Yohanne Lamoulère est diplômée de l’École nationale supérieure de photographie d’Arles en 2004. Ses thèmes de prédilection sont la périphérie des villes et l’insularité dans ce qu’elle a de protéiforme. Elle publie Faux Bourgs (éd. Le Bec en l’air) en 2018, compilation de ses séries sur Marseille. Son travail a fait l’objet de nombreuses expositions : MUCEM (Marseille), festival Portrait(s) (Vichy), Fondation Schneider (Wattwiller), festival ImageSingulières (Sète), Clervaux-Cité de l’image (Luxembourg), et figure parmi des collections publiques et privées (CNAP, BnF, Neuflize-OBC). Membre des collectifs Tendance Floue et Zirlib , elle prépare actuellement son premier film, L’œil Noir. 

Les questions que soulèvent le déploiement des Brass Bands aux Etats-Unis me paraissent correspondre au projet que j’ai mené pendant toutes ces années à Marseille : celle de la communauté, du « faire corps », du lien identitaire à la ville, au quartier, le rapport à la discipline dans des espaces malmenés, le lien au costume, au carnaval et plus largement à la représentation de soi.  

Je vais suivre le quotidien de plusieurs écoles de musique et de la même manière que j’ai travaillé sur l’incarnation d’une ville universelle à Marseille, je souhaiterai dépasser l’aspect local des bands, pour, à travers eux, parler d’adolescence, du lien à la famille, à l’identité collective.  

J’ai eu la chance d’assister à une drumline competition en 2023 au festival Music in the park organisé par Kebbi Williams à Atlanta. Chaque groupe de musiciens s’entraîne puis défile, comme une parade avant le combat final, puis se mesure aux autres dans un battle jouissif. Cela peut faire penser au Haka dans le rugby, ou à certaines mises en scène dans le catch, une forme d’exagération hypnotique qui rend la scène à la fois intense et drôle et qui permet à chaque groupe de construire collectivement une identité forte et d’envisager la musique comme un spectacle et un dépassement de soi.  

J’y ai fait des photographies et c’est un medium parfait pour se mesurer à l’autre : la fierté que j’ai observée dans les yeux des adolescents embrasse l’art du portrait. La force de la figuration humaine découle de la volonté d’exister devant l’objectif, de l’affirmation de soi. La fanfare et la photographie sont, en ce sens, faits pour se rencontrer.  

Atlanta me parait parfaite pour accueillir ce projet : elle est le berceau du hip-hop, légendaire, et ses similitudes avec Marseille, ville du sud, me semblent évidentes. 

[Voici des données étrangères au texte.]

(** * Routing and delivery engine of the IoT message router

    A shallow embedding of
      - messages/utils.py     ([normalize_nid], [nid_variants]),
      - messages/models.py    ([Group], [Message], [DeviceInbox]),
      - devices/models.py, accounts/models.py ([Device], [Owner]),
      - messages/services.py  ([MessageRoutingService.route_message]),
      - messages/tasks.py     ([deliver_webhook]),
      - devices/views.py      ([DeviceViewSet.acknowledge_message]),
    followed by the properties of the routing and delivery engine.

    Conventions.  Python [str] values are ASCII texts ([string]); Python
    [int] is [Z], without the limit that the interpreter may put on the
    length of decimal conversions; a Python [float] and a
    [double precision] value of the database are IEEE 754 binary64 numbers,
    computed with by the executable specification of the Standard Library
    ([SpecFloat]); a nullable column is an [option]; a database table is the list
    of its rows, a foreign key the primary key of the row it leads to; a
    timestamp is the [Z] read from the clock. *)

From Stdlib Require Import ZArith QArith List Bool Lia Ascii String.
From Stdlib Require Import DecimalString HexadecimalString ListSet.
From Stdlib Require Import DecimalPos HexadecimalPos Sorted.
From Stdlib Require SpecFloat.
Import ListNotations.

#[local] Open Scope string_scope.
#[local] Open Scope Z_scope.

(* ================================================================== *)
(** ** Python text primitives used by the source                       *)
(* ================================================================== *)

Module Py.

(** [str.isspace] on one ASCII character: TAB, LF, VT, FF, CR, the four
  separators FS, GS, RS, US, and the blank. *)
Definition isspace (c : ascii) : bool :=
let n := nat_of_ascii c in
((9 <=? n) && (n <=? 13))%nat || ((28 <=? n) && (n <=? 32))%nat.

 Je suis en relation avec trois écoles, dans trois quartiers de la ville, avec lesquelles il serait possible d’engager cette série photographique. Ce sera Southwest Dekalb High School Drumline à Decatur, Tri Cities High School Drumline à East Point et Jonesboro High School à Jonesboro. Je souhaiterai rester deux mois et suivre les adolescents à travers leur scolarité, mais aussi à la maison ou dans la pratique de leurs loisirs, pour témoigner de cette jeunesse atlantaise. Je pense travailler comme je le fais à Marseille : au Rolleiflex, en couleur et en prenant le temps nécessaire avec les gens que je photographie. La meilleure période pour cela serait pendant l’année scolaire et avant les échéances musicales. Cette série s’inscrirait naturellement dans la continuité de mon travail photographique, et me permettrait de pousser encore un peu plus mes réflexions sur la lumière qui émane de la jeunesse des quartiers populaires.